## Stored items from a collection

----------------------------------------

Lemma keeps_recycle slot s :
  keeps s (rv_slot_recycle cfg port_is_down notify_ret miss_estimate slot s).
Proof.
  unfold rv_slot_recycle. set (s1 := match sl_frame (slot_at s slot) with Some _ => _ | None => s end).
  assert (H1 : keeps s s1).
  { unfold s1. case_match; [|done]. eapply keeps_trans; [apply keeps_frame_notify|by apply keeps_slot]. }
  eapply keeps_trans; [exact H1|]. case_if; [|done].
  eapply keeps_trans; [apply keeps_loss|by apply keeps_slot].
Qed.

(** The sessions considered: frame level, buffers of the size of [D]. *)
Record rx_ready (s : rv_session) : Prop := {
  re_max : 0 < slot_max cfg <= arr_len (rv_slots s);
  re_slots : Forall (fun sl => sl_slices sl = None /\ sl_bitmap sl <> None) (rv_slots s);
  re_frames : Forall (fun fr => length (ft_data fr) = length D) (st20_frames s);
}.

(** A slot just opened for a timestamp. *)
Record fresh_slot (f : nat) (sl : rv_slot) (d : list Z) : Prop := {
  fs_frame : sl_frame sl = Some f;
  fs_slices : sl_slices sl = None;
  fs_got : sl_seq_id_got sl = false;
  fs_bitmap : sl_bitmap sl = Some (bm_zero (st20_frame_bitmap_size cfg));
  fs_size : sl_frame_recv_size sl = 0 /\ sl_lcore_recv_size sl = 0 /\ sl_pkts_received sl = 0;
  fs_data : length d = length D;
}.

Lemma find_after_open s slot :
  rv_find_tmstamp cfg s ts = None -> (slot < length (rv_slots s))%nat ->
  Z.of_nat slot < slot_max cfg -> forall s', 
  sl_tmstamp <$> rv_slots s' = <[slot := ts]> (sl_tmstamp <$> rv_slots s) ->
  rv_find_tmstamp cfg s' ts = Some slot.
Proof.
  rewrite !find_tmstamp_fmap. intros Hnone Hslot Hmax s' Htm. rewrite find_tmstamp_fmap, Htm.
  apply fmap_None, list_find_None in Hnone.
  assert (list_find (fun x => x = ts) (take (Z.to_nat (slot_max cfg))
    (<[slot := ts]> (sl_tmstamp <$> rv_slots s))) = Some (slot, ts)) as ->; [|done].
  apply list_find_Some. rewrite lookup_take_lt by lia.
  split; [apply list_lookup_insert_eq; by rewrite length_fmap|]. split; [done|].
  intros j y Hj Hlt. rewrite lookup_take_lt, list_lookup_insert_ne in Hj by lia.
  apply (Forall_lookup_1 _ _ j _ Hnone). by rewrite lookup_take_lt by lia.
Qed.

Lemma slot_opened slot s s1 :
  rx_ready s ->
  rv_slot_by_tmstamp cfg port_is_down notify_ret miss_estimate ts s = (Some slot, false, s1) ->
  exists f, at_slot slot f s1 /\ fresh_slot f (slot_at s1 slot) (ft_data (fr_at s1 f)).
Proof.
  intros [Hmax Hslots Hframes]. unfold rv_slot_by_tmstamp.
  destruct (rv_find_tmstamp cfg s ts) as [i|] eqn:Hfind; [done|]. case_if; [done|].
  set (idx := (slot_idx s + 1) mod slot_max cfg). set (sl0 := Z.to_nat idx).
  pose proof (Z.mod_pos_bound (slot_idx s + 1) (slot_max cfg) ltac:(lia)) as Hidx. fold idx in Hidx.
  pose proof (keeps_recycle sl0 s) as Hk. set (s2 := rv_slot_recycle _ _ _ _ sl0 s) in *.
  set (s3 := slot_upd sl0 _ s2). set (s4 := s3 <| slot_idx := idx |>).
  destruct (rv_get_frame s4) as [[f|] s5] eqn:Eg; [|done]. intros [= <- <-].
  unfold rv_get_frame in Eg. destruct (list_find _ _) as [[j fr]|] eqn:Ef; [|done].
  injection Eg as -> <-. apply list_find_Some in Ef as (Hl & _ & _).
  change (st20_frames s4) with (st20_frames s2) in Hl.
  assert (HL : length (rv_slots s2) = length (rv_slots s)).
  { destruct Hk as [_ _ Ht _ _]. apply (f_equal length) in Ht. by rewrite !length_fmap in Ht. }
  assert (Hin : (sl0 < length (rv_slots s))%nat) by (unfold sl0, arr_len in *; lia).
  exists f. set (g := fun sl => sl <| sl_frame := Some f |>
    <| sl_bitmap := (fun _ => bm_zero (st20_frame_bitmap_size cfg)) <$> sl_bitmap sl |>
    <| sl_slices := (fun _ => slice_info_zero) <$> sl_slices sl |>).
  split; [split|].
  - eapply find_after_open; [exact Hfind|done|unfold sl0; lia|].
    rewrite <- (ke_tm _ _ Hk). apply list_eq. intros j. rewrite !list_lookup_fmap. cbn.
    destruct (decide (sl0 = j)) as [<-|Hne].
    + rewrite !list_lookup_alter_eq, list_lookup_insert_eq by (rewrite length_fmap; lia).
      destruct (rv_slots s2 !! sl0) eqn:E'; [done|]. apply lookup_ge_None in E'. lia.
    + by rewrite !list_lookup_alter_ne, list_lookup_insert_ne, list_lookup_fmap.
  - cbn. rewrite !length_alter. lia.
  - cbn. rewrite !length_alter. by eapply lookup_lt_Some.
  - assert (Hsl2 : sl_slices (slot_at s2 sl0) = None /\ sl_bitmap (slot_at s2 sl0) <> None).
    { pose proof (lookup_fmap_eq sl_slices _ _ slot_zero sl0 (ke_slices _ _ Hk)) as E1.
      pose proof (lookup_fmap_eq sl_bitmap _ _ slot_zero sl0 (ke_bitmap _ _ Hk)) as E2.
      unfold slot_at. rewrite E1, E2. destruct (rv_slots s !! sl0) as [sl|] eqn:E'.
      - by apply (Forall_lookup_1 _ _ _ _ Hslots E').
      - apply lookup_ge_None in E'. lia. }
    assert (Hd2 : length (ft_data fr) = length D).
    { pose proof (ke_data _ _ Hk) as E1. apply (f_equal (fun l => l !! f)) in E1.
      rewrite !list_lookup_fmap, Hl in E1. cbn in E1. symmetry in E1.
      apply fmap_Some in E1 as (fr' & Hl' & ->). by apply (Forall_lookup_1 _ _ _ _ Hframes Hl'). }
    destruct Hsl2 as [Hn Hb].
    assert (Hat : slot_at (slot_upd sl0 g (fr_upd f (fun fr => fr <| ft_user_meta_data_size := 0 |>)
        (fr_upd f (fun f => f <| ft_refcnt ::= fun n => i32 (n + 1) |>) s4))) sl0 =
      g (rv_slot_init_frame_size (slot_at s2 sl0) <| sl_tmstamp := ts |> <| sl_seq_id_got := false |>
            <| sl_pkts_received := 0 |> <| sl_pkts_recv_per_port := [0; 0] |>)).
    { rewrite slot_at_upd_eq by (cbn; rewrite length_alter; lia). f_equal. rewrite !slot_at_fr_upd.
      change (slot_at s4 sl0) with (slot_at s3 sl0). unfold s3. by rewrite slot_at_upd_eq by lia. }
    rewrite Hat. split; cbn; try done.
    + by rewrite Hn.
    + by destruct (sl_bitmap (slot_at s2 sl0)).
    + unfold fr_at, slot_upd, fr_upd; cbn. rewrite !list_lookup_alter_eq.
      change (st20_frames s4) with (st20_frames s2). by rewrite Hl.
Qed.
(** A frame of 16 by 4 pixels, 4:2:2 at 10 bit: lines of 40 bytes, padded to 50 by
    the sender and to 60 by the receiver, in six packets of which two cross a line. *)
Definition demo_tx_ops : st20_tx_ops :=
  mk_tx_ops false 16 4 ST_FPS_P59_94 ST20_FMT_YUV_422_10BIT ST20_PACKING_GPM 50 96 0.
Definition demo_rx_ops : st20_rx_ops :=
  mk_rx_ops 2 96 0 false 16 4 ST_FPS_P59_94 ST20_FMT_YUV_422_10BIT 60 0 false false.
Definition demo_tc : tv_config :=
  mk_tv_config 16 false 5 2 50 40 160 200 30 0 6
    (mk_info (mk_group 92 3) (mk_group 98 2) (mk_group 72 1) group_zero) 96 0x123450.
Definition demo_rc : rv_config := mk_rv_config 2 96 0 false 16 4 false 60 40 240 160 1 5 2 0 0 2.
Definition demo_fb : list Z := seqZ 0 200.
Definition demo_rx_session : rv_session :=
  mk_rv_session (replicate 2 (mk_frame_trans 0 (replicate 240 0) [] 0 0))
    (replicate 2 (slot_zero <| sl_bitmap := Some (bm_zero 1) |>)) (-1) [0; 0] 0 (fun _ => 0) [].
Definition demo_recv (k : nat) (port : Z) : arrival :=
  mk_arrival k (wr_pkt (tv_build_st20 demo_tc false 7 demo_fb
    (mk_tv_state (Z.of_nat k) (u32 (4294967293 + Z.of_nat k)))).1) port true.
Definition demo_rest : list arrival :=
  [demo_recv 5 1; demo_recv 2 0; demo_recv 2 1; demo_recv 4 1; demo_recv 1 0; demo_recv 3 0; demo_recv 0 1].
Definition demo_rx_opened : rv_session :=
  (rv_slot_by_tmstamp demo_rc (fun _ => false) (fun _ => 0) (fun _ _ => 0) 7 demo_rx_session).2.

Lemma demo_fit : ops_fit 56 demo_tx_ops demo_rx_ops demo_tc demo_rc false.
Proof. split; try (vm_compute; repeat split; congruence). vm_compute. split; by left + right. Qed.

Lemma st20_end_to_end_witness :
  exists f meta d,
    notified (foldl (receive demo_rc (fun _ => false) (fun _ => 0) (fun _ _ => 0)) demo_rx_session
      (demo_recv 0 0 :: demo_rest)) = notified demo_rx_opened ++ [FrameReady f meta d] /\
    me_status meta <> ST_FRAME_STATUS_CORRUPTED /\ me_timestamp meta = 7 /\
    forall i j, 0 <= i < field_height demo_tx_ops -> 0 <= j < tv_bytes_in_line demo_tc ->
      d !! Z.to_nat (i * st20_linesize demo_rc + j) = demo_fb !! Z.to_nat (i * tv_linesize demo_tc + j).
Proof.
  apply (st20_end_to_end 56 0 demo_tx_ops demo_rx_ops demo_tc demo_rc false 7 4294967293 demo_fb 8
    (fun _ => false) (fun _ => 0) (fun _ _ => 0) demo_rx_session demo_rx_opened 0
    (demo_recv 0 0) demo_rest).
  - reflexivity.
  - reflexivity.
  - apply demo_fit.
  - split; reflexivity || discriminate.
  - reflexivity.
  - split; [split; vm_compute; congruence|repeat constructor; discriminate|repeat constructor].
  - reflexivity.
  - vm_compute. discriminate.
  - repeat apply Forall_cons_2; try apply Forall_nil_2; eexists; (split; [vm_compute; reflexivity|reflexivity]).
  - reflexivity.
  - by left.
  - intros k Hk. cbn in Hk. assert (k < 6)%nat by lia.
    do 6 (destruct k as [|k]; [cbn; rewrite !elem_of_cons; tauto|]). lia.
Defined.
Lemma logs_of_cons (u : string) (log : Log) (logs : list Log) :
  logs_of u (log :: logs)
  = if String.eqb (url log) u then log :: logs_of u logs else logs_of u logs.
Proof.
  unfold logs_of. rewrite filter_cons.
  destruct (String.eqb_spec (url log) u); case_decide; congruence.
Qed.

Lemma grouping_from :
  ∀ (logs : list Log) (url_logs : list (string * list Log)),
    List.NoDup (map fst url_logs) →
    Forall (λ group, snd group ≠ []) url_logs →
    let grouped :=
      fold_left (λ acc log, append_to_group log acc) logs url_logs in
    List.NoDup (map fst grouped)
    ∧ Forall (λ group, snd group ≠ []) grouped
    ∧ ∀ u, group_of u grouped
           = match logs_of u logs with
             | [] => group_of u url_logs
             | more => Some (default [] (group_of u url_logs) ++ more)
             end.
Proof.
  induction logs as [|log logs IH]; intros url_logs Hdistinct Hnonempty.
  - cbn. repeat split; assumption.
  - cbn [fold_left].
    destruct (IH (append_to_group log url_logs)
                (append_to_group_distinct _ _ Hdistinct)
                (append_to_group_nonempty _ _ Hnonempty))
      as (Hd & Hn & Hgroups).
    split; [exact Hd|]. split; [exact Hn|].
    intros u. rewrite Hgroups, append_to_group_of, logs_of_cons.
    destruct (String.eqb (url log) u); [|reflexivity].
    destruct (logs_of u logs) as [|l more]; cbn; [reflexivity|].
    rewrite <- app_assoc. reflexivity.
Qed.

(** [group_by_url] has one group per url, in no group an empty list, and
    the group of a url holds its records in the order of the input. *)
Lemma group_by_url_groups (logs : list Log) :
  List.NoDup (map fst (group_by_url logs))
  ∧ Forall (λ group, snd group ≠ []) (group_by_url logs)
  ∧ ∀ u, group_of u (group_by_url logs)
         = match logs_of u logs with [] => None | more => Some more end.
Proof.
  destruct (grouping_from logs [] (List.NoDup_nil _) (Forall_nil_2 _))
    as (Hd & Hn & Hgroups).
  split; [exact Hd|]. split; [exact Hn|].
  intros u. unfold group_by_url. rewrite (Hgroups u).
  destruct (logs_of u logs); reflexivity.
Qed.

Lemma group_of_member :
  ∀ (url_logs : list (string * list Log)) (u : string) (g : list Log),
    List.NoDup (map fst url_logs) →
    In (u, g) url_logs → group_of u url_logs = Some g.
Proof.
  induction url_logs as [|[k g'] rest IH]; cbn; intros u g Hdistinct Hin.
  - contradiction.
  - inversion Hdistinct as [|? ? Hnotin Hrest]; subst.
    destruct Hin as [[= -> ->]|Hin].
    + rewrite String.eqb_refl. reflexivity.
    + destruct (String.eqb_spec k u) as [->|Hk]; [|apply IH; assumption].
      exfalso. apply Hnotin. apply (in_map fst) in Hin. exact Hin.
Qed.

Lemma logs_of_occurs (u : string) (logs : list Log) :
  In u (map url logs) → logs_of u logs ≠ [].
Proof.
  induction logs as [|log logs IH]; cbn [map In]; [contradiction|].
  rewrite logs_of_cons. intros [<-|Hin].
  - rewrite String.eqb_refl. discriminate.
  - destruct (String.eqb (url log) u); [discriminate|apply IH, Hin].
Qed.
(** *** Sorting by timestamp *)

Lemma ltb_asym (a b : string) :
  String.ltb a b = true → String.ltb b a = false.
Proof.
  unfold String.ltb. rewrite (String.compare_antisym a b).
  destruct (String.compare b a); cbn; congruence.
Qed.

Lemma ltb_irrefl (a : string) : String.ltb a a = false.
Proof.
  destruct (String.ltb a a) eqn:E; [|reflexivity].
  rewrite (ltb_asym _ _ E) in E. discriminate.
Qed.

Lemma ltb_lt (a b : string) : String.ltb a b = true ↔ String_as_OT.lt a b.
Proof.
  rewrite <- String_as_OT.cmp_lt. unfold String.ltb, String_as_OT.cmp.
  destruct (String.compare a b); split; congruence.
Qed.

Lemma not_ltb_trans (a b c : string) :
  String.ltb b a = false → String.ltb c b = false → String.ltb c a = false.
Proof.
  intros Hab Hbc. destruct (String.ltb c a) eqn:Hca; [exfalso|reflexivity].
  destruct (String.compare b a) eqn:Hcmp.
  - apply String.compare_eq_iff in Hcmp. subst. congruence.
  - unfold String.ltb in Hab. rewrite Hcmp in Hab. discriminate.
  - assert (Hlt : String.ltb a b = true).
    { unfold String.ltb. rewrite String.compare_antisym, Hcmp. reflexivity. }
    apply ltb_lt in Hlt, Hca.
    pose proof (String_as_OT.lt_trans _ _ _ Hca Hlt) as Hcb.
    apply ltb_lt in Hcb. congruence.
Qed.

Lemma not_after_refl (x : Log) : not_after x x.
Proof. apply ltb_irrefl. Qed.

Lemma not_after_trans (x y z : Log) :
  not_after x y → not_after y z → not_after x z.
Proof. unfold not_after. intros Hxy Hyz. eapply not_ltb_trans; eassumption. Qed.

Lemma insert_by_timestamp_perm (x : Log) :
  ∀ sorted, Permutation (insert_by_timestamp x sorted) (x :: sorted).
Proof.
  induction sorted as [|y ys IH]; cbn; [reflexivity|].
  destruct (String.ltb (timestamp y) (timestamp x)); [|reflexivity].
  rewrite IH. apply perm_swap.
Qed.

Lemma sort_by_timestamp_perm :
  ∀ l, Permutation (sort_by_timestamp l) l.
Proof.
  induction l as [|x l IH]; cbn; [reflexivity|].
  fold (sort_by_timestamp l).
  rewrite insert_by_timestamp_perm, IH. reflexivity.
Qed.

Lemma insert_by_timestamp_sorted (x : Log) :
  ∀ sorted,
    Sorted not_after sorted → Sorted not_after (insert_by_timestamp x sorted).
Proof.
  induction sorted as [|y ys IH]; cbn; intros Hsorted.
  - repeat constructor.
  - inversion Hsorted as [|? ? Hys Hhd]; subst.
    destruct (String.ltb (timestamp y) (timestamp x)) eqn:Hyx.
    + constructor; [apply IH, Hys|].
      destruct ys as [|z zs]; cbn.
      * constructor. apply ltb_asym, Hyx.
      * destruct (String.ltb (timestamp z) (timestamp x)).
        -- constructor. inversion Hhd; assumption.
        -- constructor. apply ltb_asym, Hyx.
    + constructor; [exact Hsorted|]. constructor. exact Hyx.
Qed.

(** The group is sorted by timestamp, ascending. *)
Lemma sort_by_timestamp_sorted :
  ∀ l, StronglySorted not_after (sort_by_timestamp l).
Proof.
  intros l. apply Sorted_StronglySorted.
  - intros x y z. apply not_after_trans.
  - induction l as [|x l IH]; cbn; [constructor|].
    apply insert_by_timestamp_sorted, IH.
Qed.

(** A list already in order is left as it is: the sort is stable. *)
Lemma sort_by_timestamp_sorted_input :
  ∀ l, Sorted not_after l → sort_by_timestamp l = l.
Proof.
  induction l as [|x l IH]; intros Hsorted; [reflexivity|].
  inversion Hsorted as [|? ? Hl Hhd]; subst.
  cbn. fold (sort_by_timestamp l). rewrite (IH Hl).
  destruct Hhd as [|y ys Hxy]; [reflexivity|].
  cbn. unfold not_after in Hxy. rewrite Hxy. reflexivity.
Qed.

Lemma strongly_sorted_head (l : list Log) (first : Log) :
  StronglySorted not_after l → head l = Some first →
  ∀ x, In x l → not_after first x.
Proof.
  intros Hsorted Hhead x Hin. destruct l as [|y ys]; [discriminate|].
  injection Hhead as ->. inversion Hsorted as [|? ? _ Hall]; subst.
  destruct Hin as [->|Hin]; [apply not_after_refl|].
  rewrite List.Forall_forall in Hall. apply Hall, Hin.
Qed.

Lemma strongly_sorted_last :
  ∀ (l : list Log) (latest : Log),
    StronglySorted not_after l → last l = Some latest →
    ∀ x, In x l → not_after x latest.
Proof.
  induction l as [|y ys IH]; intros latest Hsorted Hlast x Hin;
    [contradiction|].
  inversion Hsorted as [|? ? Hys Hall]; subst.
  destruct ys as [|z zs].
  - injection Hlast as <-. destruct Hin as [->|[]]. apply not_after_refl.
  - change (last (y :: z :: zs)) with (last (z :: zs)) in Hlast.
    destruct Hin as [->|Hin]; [|apply (IH latest Hys Hlast x Hin)].
    rewrite List.Forall_forall in Hall. apply Hall.
    apply last_Some_elem_of in Hlast. apply list_elem_of_In, Hlast.
Qed.

Lemma head_In {A} (l : list A) (x : A) : head l = Some x → In x l.
Proof. destruct l; [discriminate|]. intros [= ->]. left. reflexivity. Qed.

Lemma last_In {A} (l : list A) (x : A) : last l = Some x → In x l.
Proof. intros H. apply list_elem_of_In, last_Some_elem_of, H. Qed.

(** *** Counting the trailing failures *)

Lemma count_until_not_down_spec :
  ∀ reversed,
    ∃ failures rest,
      reversed = failures ++ rest
      ∧ Forall (λ log, status log = "DOWN") failures
      ∧ count_until_not_down reversed = Z.of_nat (length failures)
      ∧ ∀ log, head rest = Some log → status log ≠ "DOWN".
Proof.
  induction reversed as [|log reversed IH].
  - exists [], []. repeat split; [constructor|discriminate].
  - cbn [count_until_not_down].
    destruct (String.eqb_spec (status log) "DOWN") as [Hdown|Hup].
    + destruct IH as (failures & rest & -> & Hall & Hcount & Hrest).
      exists (log :: failures), rest.
      split; [reflexivity|]. split; [constructor; assumption|].
      split; [rewrite Hcount; cbn [length]; lia|exact Hrest].
    + exists [], (log :: reversed).
      split; [reflexivity|]. split; [constructor|].
      split; [reflexivity|]. intros ? [= <-]. exact Hup.
Qed.

(** The count is the length of the longest run of DOWN records that ends
    the list. *)
Lemma count_consecutive_failures_spec (url_log_list : list Log) :
  ∃ older trailing,
    url_log_list = older ++ trailing
    ∧ Forall (λ log, status log = "DOWN") trailing
    ∧ count_consecutive_failures url_log_list = Z.of_nat (length trailing)
    ∧ ∀ log, last older = Some log → status log ≠ "DOWN".
Proof.
  unfold count_consecutive_failures.
  destruct (count_until_not_down_spec (rev url_log_list))
    as (failures & rest & Hrev & Hall & Hcount & Hrest).
  exists (rev rest), (rev failures).
  split; [rewrite <- rev_app_distr, <- Hrev, rev_involutive; reflexivity|].
  split; [apply Forall_rev, Hall|].
  split; [rewrite length_rev; exact Hcount|].
  intros log Hlast. apply Hrest.
  destruct rest as [|r rest']; [discriminate|].
  cbn [rev] in Hlast. rewrite last_snoc in Hlast. cbn. exact Hlast.
Qed.
(** *** The analysis loop *)

Local Ltac solve_run :=
  eexists _, _, _; split; [reflexivity|];
  split; [cbn; rewrite <- ?app_assoc;
          first [reflexivity | symmetry; apply app_nil_r]|];
  repeat split; reflexivity.

(** [is_in_cooldown] never raises; it only calls the store. *)
Lemma is_in_cooldown_total (u : string) (w : World) :
  ∃ answer w' events,
    is_in_cooldown env storage_fault u w = (Returns answer, w')
    ∧ trace w' = trace w ++ events
    ∧ forallb is_storage_event events = true
    ∧ posts w' = posts w
    ∧ clock w' = clock w.
Proof.
  unfold is_in_cooldown.
  destruct (blob_service_client env); cbn [negb]; [|solve_run].
  unfold try_except, exists_, bind at 1, bind at 1, storage_call.
  destruct (storage_fault (storage_calls w)); [solve_run|].
  cbn [get_world bind ret].
  destruct (bool_decide (is_Some (blobs _ !! blob_name u))); [|solve_run].
  unfold bind at 1, get_blob_properties, bind at 1, storage_call.
  cbn [storage_calls count_storage_call log_event].
  destruct (storage_fault (S (storage_calls w))); [solve_run|].
  cbn [get_world bind ret blobs count_storage_call log_event].
  destruct (blobs w !! blob_name u) as [written|]; [|solve_run].
  cbn [get_world bind ret lift clock count_storage_call log_event].
  destruct (cooldown_end_of env written) as [cooldown_end|e]; [|solve_run].
  cbn [get_world bind ret clock count_storage_call log_event].
  destruct (clock w <? _)%Z; [solve_run|].
  unfold bind at 1, delete_blob, bind at 1, storage_call.
  cbn [storage_calls count_storage_call log_event].
  destruct (storage_fault (S (S (storage_calls w)))); [solve_run|].
  cbn [get_world bind ret blobs count_storage_call log_event].
  destruct (blobs w !! blob_name u); solve_run.
Qed.

(** [set_cooldown] never raises; with a store configured it is one
    upload. *)
Lemma set_cooldown_total (u : string) (w : World) :
  ∃ w',
    set_cooldown env storage_fault u w = (Returns tt, w')
    ∧ trace w' = trace w ++ (if blob_service_client env
                             then [UploadBlob (blob_name u)] else [])
    ∧ posts w' = posts w
    ∧ clock w' = clock w.
Proof.
  unfold set_cooldown.
  destruct (blob_service_client env); cbn [negb].
  - unfold try_except, upload_blob, bind, storage_call.
    destruct (storage_fault (storage_calls w));
      eexists; repeat split; reflexivity.
  - exists w. rewrite app_nil_r. repeat split; reflexivity.
Qed.

Lemma candidate_nonempty (u : string) (url_log_list : list Log) :
  url_log_list ≠ [] →
  ∃ first latest,
    head (sort_by_timestamp url_log_list) = Some first
    ∧ last (sort_by_timestamp url_log_list) = Some latest
    ∧ candidate u url_log_list
      = [ {| alert_url := u;
             alert_name := name first;
             consecutive_failures :=
               count_consecutive_failures (sort_by_timestamp url_log_list);
             last_status := status latest;
             last_check := timestamp latest |} ].
Proof.
  intros Hnonempty. unfold candidate.
  pose proof (sort_by_timestamp_perm url_log_list) as Hperm.
  destruct (sort_by_timestamp url_log_list) as [|first rest] eqn:Hsorted.
  - apply Permutation_nil in Hperm. congruence.
  - destruct (last (first :: rest)) as [latest|] eqn:Hlast.
    + exists first, latest. repeat split; reflexivity.
    + apply last_None in Hlast. discriminate.
Qed.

----------------------------------------

## Problem details
Going back over the entries above, copy word for word every line from the one that has "keeps s (rv_slot_recycle" on through the one that has "eapply keeps_trans; [exact".

## Written response
  keeps s (rv_slot_recycle cfg port_is_down notify_ret miss_estimate slot s).
Proof.
  unfold rv_slot_recycle. set (s1 := match sl_frame (slot_at s slot) with Some _ => _ | None => s end).
  assert (H1 : keeps s s1).
  { unfold s1. case_match; [|done]. eapply keeps_trans; [apply keeps_frame_notify|by apply keeps_slot]. }
  eapply keeps_trans; [exact H1|]. case_if; [|done].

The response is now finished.